Ao longo da sua vida foi labutando por “pequenas-grandes” causas. Sempre com forte determinação e empenho para que os sonhos se fizessem realidades, a bem de colectivos em que se ia envolvendo. Quase nada era impossível. Acreditava que “querer é poder”.
Como qualquer humano não era perfeito. Os erros ou desmandos eram causados por excesso de abnegação na conquista das metas que traçava para os seus. As conflitualidades foram emergindo. Mas o saldo sempre balançou positivamente e as suas qualidades iam provocando vitórias para todos que eram “sua gente”.
De Messejana, a sua “menina dos olhos”, percorreu muitos “Alentejos” e terras lusas onde foi sendo reconhecido e admirado. Mas sempre a Messejana voltava. Na sua terra foi “mestre de sete ofícios”. Sempre viveu a bem dos messejanenses. E as suas boas inovações locais foram fazendo escola por vastas terras vizinhas.

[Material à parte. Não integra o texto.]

(** The stop command ends.  With a round at least every tenth of a
    second, its loop is over after the waiting time and two more rounds at
    the latest.  It reports success only if the process was seen gone, and
    an error only if the process was seen running after the deadline or the
    command was cancelled. *)
Theorem stop_command_ends pid start wait rounds :
  0 <= wait -> (forall i r, rounds !! i = Some r -> start + Z.of_nat i * stop_tick <= round_now r) ->
  (wait / stop_tick + 2 <= Z.of_nat (length rounds) -> is_Some (await_stopped pid (start + wait) rounds)) /\
  (await_stopped pid (start + wait) rounds = Some None -> exists r, r ∈ rounds /\ round_running r = false) /\
  (forall err, await_stopped pid (start + wait) rounds = Some (Some err) ->
     exists r, r ∈ rounds /\ round_running r = true /\ (start + wait < round_now r \/ round_cancelled r = Some err)).
Proof.
  intros Hw Ht. split_and!.
  - intros Hlen. destruct (await_stopped pid (start + wait) rounds) eqn:Ea; [by eexists|exfalso].
    assert (forall r, r ∈ rounds -> round_now r <= start + wait) as Hall.
    { clear Ht Hlen. induction rounds as [|r rounds IH]; intros r' Hr'; [by apply not_elem_of_nil in Hr'|]. simpl in Ea.
      destruct (round_running r); [|done]. cbn [negb] in Ea. destruct (start + wait <? round_now r) eqn:El; [done|].
      destruct (round_cancelled r); [done|]. apply elem_of_cons in Hr' as [->|Hr']; [lia|by apply IH]. }
    assert (0 < stop_tick) as Htick by done. pose proof (Z.div_pos wait stop_tick Hw Htick) as Hdiv.
    destruct (lookup_lt_is_Some_2 rounds (Z.to_nat (wait / stop_tick + 1))) as [r Hr]; [lia|].
    pose proof (Ht _ _ Hr) as Hnow. pose proof (Hall r (list_elem_of_lookup_2 _ _ _ Hr)) as Hle. rewrite Z2Nat.id in Hnow by lia.
    pose proof (Z.mul_succ_div_gt wait stop_tick Htick). nia.
  - clear Ht. induction rounds as [|r rounds IH]; simpl; [done|]. destruct (round_running r) eqn:Er; cbn [negb]; [|exists r; split; [left|done]].
    destruct (_ <? _); [done|]. destruct (round_cancelled r); [done|]. intros [r' [Hr' Hx]]%IH. exists r'. split; [by right|done].
  - clear Ht. induction rounds as [|r rounds IH]; simpl; [done|]. intros err. destruct (round_running r) eqn:Er; cbn [negb]; [|done].
    destruct (start + wait <? round_now r) eqn:El; [intros _; exists r; split_and!; [left|done|left; lia]|].
    destruct (round_cancelled r) eqn:Ec; [intros [= <-]; exists r; split_and!; [left|done|by right]|].
    intros (r' & Hr' & Hx)%IH. exists r'. split; [by right|done].
Qed.
End Commands.

(** ** Concrete runs *)

(** Two keys of a configuration, in place of a full parser. *)
Definition tiny_config : ConfigLib := {|
  json_Valid := fun s => HasPrefix s "{";
  yaml_document := fun s => if Contains s ":" then Some MappingNode else None;
  json_Unmarshal := fun c _ => Ok c;
  yaml_Unmarshal := fun c s =>
    let key := TrimSpace (TrimPrefix s "recovery_encryption_key:") in
    Ok (mkConfig (ServiceEndpoint c) (IRODSFSExecutablePath c) (MountExecutablePath c) (UnmountExecutablePath c)
      (DataRootPath c) (Config.PIDFile c) key (AllowedMountRootPaths c) (AllowFuseAllowOther c) (AutoRemount c) (RestoreMountsOnRestart c)
      (Retry c) (MountTimeout c) (UnmountTimeout c) (DAVFSUnmountTimeout c) (ReconcileInterval c) (MaxConcurrentMounts c)
      (ManagementServiceEndpoint c) (Debug c) (LogRootPath c) (MountRootPath c))
|}.

Definition config_host : FS := {|
  EvalSymlinks := fun p => Some p;
  Stat := fun p => StatOk false 420;
  ReadFile := fun _ => ReadOk ("recovery_encryption_key: AAAAAAAAAAAAAAAAAAAAAAAAAAAAAAAAAAAAAAAAAAA=" +:+ str1 ch_newline);
  Geteuid := 0
|}.

Definition loaded : result goerror Config :=
  @ProcessCommonFlags plain_urls tiny_config config_host config_host (mkFlags true "/etc/irodsfsd/config.yaml").

Lemma lacks_unreserved c p : unreserved c = false -> string_forallb unreserved p = true -> lacks c p = true.
Proof.
  intros Hc Hp. unfold lacks. eapply string_forallb_impl; [|exact Hp]. simpl. intros d Hd. destruct (Ascii.eqb_spec d c) as [->|]; [congruence|done].
Qed.

Lemma plain_unix_urls : @unix_url_law plain_urls.
Proof.
  intros p Habs Hp. destruct (proj1 (HasPrefix_spec p sep) Habs) as [t ->]. unfold ParseRequestURI, plain_urls.
  change ("unix://" +:+ sep +:+ t) with ("unix" +:+ String ":" ("//" +:+ sep +:+ t)). rewrite Split_app_sep by done.
  rewrite Split_lacks_id by (unfold lacks; cbn [String.append string_forallb]; apply (lacks_unreserved ":" (sep +:+ t)); done).
  change (drop_string 2 ("//" +:+ sep +:+ t)) with (sep +:+ t). change (Split ch_slash (sep +:+ t)) with (EmptyString :: Split ch_slash t).
  pose proof (Split_nonempty ch_slash t) as Hne. pose proof (Join_Split ch_slash t) as Hj.
  destruct (Split ch_slash t) as [|x l] eqn:E; [done|]. eexists. split; [reflexivity|]. cbn [URL_Scheme URL_Host URL_Path].
  split_and!; [done..|]. change sep with (str1 ch_slash). by rewrite Hj.
Qed.

Lemma commands_work_on_valid_configurations_witness :
  exists c c', loaded = Ok c /\ Debug c = true /\ ServiceEndpoint c = EmptyString /\ configureForegroundPaths (Ok "/srv/irods") c = Ok c' /\
    GetMountRootPath c' = "/srv/irods/mounts" /\ @ParseServiceEndpoint plain_urls (GetServiceEndpoint c') = Ok ("unix", "/srv/irods/comm.sock").
Proof.
  assert (exists c, loaded = Ok c) as [c Hc] by (eexists; vm_compute; reflexivity).
  destruct (@commands_work_on_valid_configurations plain_urls tiny_config config_host config_host
    (mkFlags true "/etc/irodsfsd/config.yaml") c plain_unix_urls Hc) as (_ & _ & Hd & Hfg).
  assert (ServiceEndpoint c = EmptyString /\
    String.eqb (Clean (GetMountRootPath c)) (Clean (PathJoin [DataRootPath c; MountRootPathDefault])) = true) as [Hs Hm].
  { vm_compute in Hc. injection Hc as <-. split; [reflexivity|vm_compute; reflexivity]. }
  destruct (Hfg "/srv/irods" eq_refl eq_refl) as (c' & Hc' & _ & _ & _ & Hroot & Hend). exists c, c'. rewrite Hm in Hroot. rewrite Hs in Hend.
  split_and!; [exact Hc|by apply Hd|exact Hs|exact Hc'|rewrite Hroot; vm_compute; reflexivity|rewrite Hend; vm_compute; reflexivity].
Defined.

Definition stop_rounds : list stop_round :=
  [mkStopRound true 1000 None; mkStopRound true 100001000 None; mkStopRound true 200001000 None; mkStopRound true 300001000 None].

Lemma stop_command_ends_witness : exists x, await_stopped 4242 (0 + 2 * stop_tick) stop_rounds = Some x.
Proof.
  destruct (stop_command_ends 4242 0 (2 * stop_tick) stop_rounds ltac:(vm_compute; discriminate)) as [Hend _].
  - intros i r Hr. destruct i as [|[|[|[|i]]]]; simpl in Hr; [injection Hr as <-; vm_compute; discriminate..|done].
  - destruct Hend as [x Hx]; [vm_compute; discriminate|]. exists x. exact Hx.
Defined.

Nascido para a vivência associativa por via do “desporto-futebol” e de amante das lides dos touros, foi experimentando muitos cargos públicos, privados e sociais, tendo-se realizado plenamente com a edificação e liderança do Lar de Messejana. Neste quadro, foi um dirigente nacional das instituições de apoio a idosos. Ao seu estilo, sempre revelou grande sensibilidade social para os mais desfavorecidos na roda da vida.
Com as reformas das vidas profissionais e associativas, foi-se mantendo atento e interventivo na sombra, mas com um “amargo na boca”. Na procura de espaço e função foi-se consumindo e agitando, continuando a procurar brechas de acção e intervenção em prol das suas comunidades. A vida da sua vila de Messejana voltou a ser o seu berço de convivência. A gestão dos seus tempos e modos no novo século XXI foi sendo procurada, sem descobertas claras e satisfatórias. Mas a vida sempre rolando.
O Manuel Ruas é uma referência imprescindível na segunda metade do século XX para o Baixo Alentejo. Que o seu testemunho, com espírito crítico e inovador, seja prosseguido e ambicionado é um imperativo para os presentes com futuros dos nossos “Alentejos”.